## Task brief
From the entries below, return only the lines starting at the one that contains "(if curr q =? p then put_prev_task" and ending at the one that contains "destruct (rref w1", exactly as they stand.

[Data for review]

(** The class callbacks of a queued task with its new parameters in place. *)
Lemma class_changed_queued w w0 w' g c p t was op : at_work w g [p] p t (place_of t) -> task_ok t ->
  on_rq t = TASK_ON_RQ_QUEUED -> steady p w0 w -> seated w0 p -> at_home w p t ->
  check_class_changed w c p was op = Some w' -> inv w'.
Proof.
  intros A Hok Hon S0 Se Hh H. unfold check_class_changed in H. rewrite (aw_task _ _ _ _ _ _ A) in H.
  cbn [mbind option_bind] in H.
  assert (I : inv w) by (eapply inv_close; [done..|by apply S0|done]).
  destruct was, (dl_task t) eqn:Hd; [eapply calm_inv; [done|by eapply prio_changed_calm]| | |by injection H as <-].
  2:{ eapply calm_inv; [done|]. eapply switched_to_queued; [apply (aw_task _ _ _ _ _ _ A)|done|done]. }
  assert (Hs : state t <> TASK_DEAD) by (intros E; pose proof (to_dead t Hok E) as E0; by rewrite Hon in E0).
  pose proof (other_nowhere t Hok Hd) as Hx.
  assert (Close : forall t1, worked w g w' [p] p t1 (place_of t) -> place_of t1 = nowhere -> task_ok t1 ->
    (forall c, curr_ok c t -> curr_ok c t1) -> inv w').
  { intros t1 (g1 & t1' & A1 & Ec & O1) Hx1 Hok1 Hc1.
    eapply (steady_close w w' g1 p t t1'); [by eapply only_steady|by apply S0|done|exact A1| | |].
    - rewrite (core_place t1 t1' Ec). congruence.
    - by eapply core_ok.
    - intros c0 Hc0. eapply core_curr; [done|auto]. }
  destruct (switched_from_queued w c p t g (place_of t) w' A Hon Hd Hs (other_nc t Hok Hd) H) as [S|S].
  - by apply (Close t).
  - apply (Close (cleared p t)); [done|by apply cleared_nowhere| |done].
    destruct Hok. apply cleared_ok; [by split|done..].
Qed.

(** A task between its dequeue and its enqueue: off the trees, with no charges. *)
Record spare (t : task) : Prop := {
  sp_fit : fit t;
  sp_on_rq : on_rq t = TASK_ON_RQ_QUEUED;
  sp_tree : on_tree (dl t) = false;
  sp_push : pushable t = false;
  sp_nc : dl_non_contending (dl t) = false;
  sp_dead : state t <> TASK_DEAD;
  sp_waking : state t <> TASK_WAKING
}.

Lemma restore_work w w' g p t fl : at_work w g [p] p t nowhere -> spare t ->
  current_at w p (cpu t) -> has fl ENQUEUE_RESTORE = true -> has fl ENQUEUE_WAKEUP = false ->
  enqueue_task w (cpu t) p fl = Some w' ->
  exists g' t', at_work w' g' [p] p t' (place_of t') /\ task_ok t' /\ only p w g w' g' /\
    on_rq t' = TASK_ON_RQ_QUEUED /\ at_home w' p t'.
Proof.
  intros A [F Hon T P Hnc Hs1 Hs2] Hcur L1 L2 H. unfold enqueue_task in H.
  rewrite (aw_task _ _ _ _ _ _ A) in H. simpl in H. destruct (dl_task t) eqn:Hd.
  2:{ injection H as <-. exists g, t. assert (Hok : task_ok t).
      { destruct F as ([F1 F2] & F3 & F4 & F5). split; rewrite ?T, ?P, ?Hnc; try done; auto. }
      rewrite (other_nowhere t Hok Hd). split_and!; try done; [apply only_refl|].
      intros c q Hq Hp. split; [done|]. intros _. symmetry. by apply (Hcur c q). }
  destruct (enqueue_full w w' g p t nowhere fl A) as (g' & t' & A' & Q & O & E1 & E2 & E3 & Hp); try done.
  - by apply fit_ready.
  - unfold enqueues_from, recharged. by rewrite L1, orb_true_r, L2.
  - unfold recharged. by rewrite L1, orb_true_r.
  - by rewrite L2.
  - rewrite Hon in E1. exists g', t'. rewrite (core_place t' (t_on_rq TASK_ON_RQ_QUEUED t')) in A'
      by (unfold core; simpl; by rewrite E1).
    split_and!; try done; [apply queued_ok; by rewrite ?E2|].
    intros c q' Hq' Hc. destruct (steady_rref _ _ _ _ _ (only_steady _ _ _ _ _ O) Hq') as (q & Hq & Eq).
    rewrite Hc in Eq. split.
    + destruct (pushable t'); [|done]. by destruct (Hp eq_refl c q Hq).
    + intros _. rewrite E3. symmetry. by apply (Hcur c q).
Qed.

(** Dequeueing a queued task, be it running or not. *)
Lemma save_work w p t q fl w1 w2 : inv w -> tref w p = Some t -> on_rq t = TASK_ON_RQ_QUEUED ->
  has fl DEQUEUE_SAVE = true -> has fl DEQUEUE_SLEEP = false -> rref w (cpu t) = Some q ->
  dequeue_task w (cpu t) p fl = Some w1 ->
  (if curr q =? p then put_prev_task w1 (cpu t) p else Some w1) = Some w2 ->
  exists g t', at_work w2 g [p] p t' nowhere /\ spare t' /\ steady p w w2 /\
    cpu t' = cpu t /\ policy t' = policy t.
Proof.
  intros I Ht Hon L1 L2 Hq H1 H2. destruct (inv_open w p t I Ht) as (g & A & Hok & Se & Hh).
  destruct (leave_work w w1 g p t t fl A ltac:(done) Hok Hon Se Hh) as (g1 & t1 & th & A1 & S1 & Ec1); try done.
  { by rewrite Hon. } { by rewrite L1, orb_true_r. }
  assert (w2 = w1) as ->.
  { destruct (Z.eqb_spec (curr q) p) as [Hp|]; [|congruence].
    pose proof (proj1 S1 (cpu t)) as E. rewrite Hq in E.
    destruct (rref w1 (cpu t)) as [q1|] eqn:Hq1; [|done]. injection E as E.
    eapply (put_prev_off w1 (cpu t) p t1 q1); [apply (aw_task _ _ _ _ _ _ A1)|done|congruence|core_eq|done]. }
  exists g1, t1. split_and!; [exact A1| |done|core_eq|core_eq].
  split; try core_eq.
  - apply (core_fit (with_thr th (filed false false t))); [done|]. by apply (ok_fit t).
  - rewrite <- (queued_nc t Hok Hon). core_eq.
  - replace (state t1) with (state t) by core_eq. intros E. pose proof (to_dead t Hok E) as E0.
    by rewrite Hon in E0.
  - replace (state t1) with (state t) by core_eq. apply Hok.
Qed.

(** Putting it back. *)
Lemma unsave_work w w3 w4 w5 g p t t3 q fl : steady p w w3 -> current_at w p (cpu t) ->
  rref w (cpu t) = Some q -> at_work w3 g [p] p t3 nowhere -> spare t3 -> cpu t3 = cpu t ->
  has fl ENQUEUE_RESTORE = true -> has fl ENQUEUE_WAKEUP = false ->
  enqueue_task w3 (cpu t) p fl = Some w4 ->
  (if curr q =? p then set_next_task w4 (cpu t) p else Some w4) = Some w5 ->
  exists g' t', at_work w5 g' [p] p t' (place_of t') /\ task_ok t' /\ steady p w w5 /\
    on_rq t' = TASK_ON_RQ_QUEUED /\ at_home w5 p t'.
Proof.
  intros S3 Hcur Hq A3 Sp Hc3 L1 L2 H4 H5. rewrite <- Hc3 in H4.
  destruct (restore_work w3 w4 g p t3 fl A3 Sp) as (g4 & t4 & A4 & Hok4 & O4 & Hon4 & Hh4); [|done..|].
  { rewrite Hc3. by eapply steady_current. }
  pose proof (steady_trans _ _ _ _ S3 (only_steady _ _ _ _ _ O4)) as S4.
  assert (C5 : calm w4 w5).
  { destruct (Z.eqb_spec (curr q) p) as [Hp|]; [|injection H5 as <-; apply calm_refl].
    pose proof (proj1 S4 (cpu t)) as E. rewrite Hq in E.
    destruct (rref w4 (cpu t)) as [q4|] eqn:Hq4; [|done]. injection E as E.
    eapply set_next_calm; [apply (aw_task _ _ _ _ _ _ A4)| |done].
    apply (Hh4 (cpu t) q4 Hq4). congruence. }
  destruct (work_calm _ _ _ _ _ _ _ A4 C5) as (t5 & A5 & Ec5).
  pose proof (only_steady _ _ _ _ _ (calm_only p w4 w5 g4 C5)) as S5.
  exists g4, t5. split_and!.
  - by rewrite (core_place t4 t5 Ec5).
  - by eapply core_ok.
  - by eapply steady_trans.
  - rewrite <- Hon4. core_eq.
  - eapply steady_home; [done..|]. intros c Hc. by eapply core_curr.
Qed.

Lemma changed_spare w attr np p t pol : accepted w attr pol -> pol = new_policy attr t ->
  np = __normal_prio pol (sched_priority attr) (sched_nice attr) -> spare t -> spare (changed attr np p t).
Proof.
  intros Hacc Hpol Hnp [(Hb & _ & _ & Hst) ? ? ? ? ? ?].
  destruct (changed_fit w attr np p t pol Hacc Hpol Hnp Hb Hst) as (F & _ & _).
  destruct (changed_shape attr np p t) as (E1 & E2 & E3 & E4 & E5 & E6 & E7 & E8 & E9 & _).
  split; congruence.
Qed.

[/Data for review]

## Worked solution
  (if curr q =? p then put_prev_task w1 (cpu t) p else Some w1) = Some w2 ->
  exists g t', at_work w2 g [p] p t' nowhere /\ spare t' /\ steady p w w2 /\
    cpu t' = cpu t /\ policy t' = policy t.
Proof.
  intros I Ht Hon L1 L2 Hq H1 H2. destruct (inv_open w p t I Ht) as (g & A & Hok & Se & Hh).
  destruct (leave_work w w1 g p t t fl A ltac:(done) Hok Hon Se Hh) as (g1 & t1 & th & A1 & S1 & Ec1); try done.
  { by rewrite Hon. } { by rewrite L1, orb_true_r. }
  assert (w2 = w1) as ->.
  { destruct (Z.eqb_spec (curr q) p) as [Hp|]; [|congruence].
    pose proof (proj1 S1 (cpu t)) as E. rewrite Hq in E.
    destruct (rref w1 (cpu t)) as [q1|] eqn:Hq1; [|done]. injection E as E.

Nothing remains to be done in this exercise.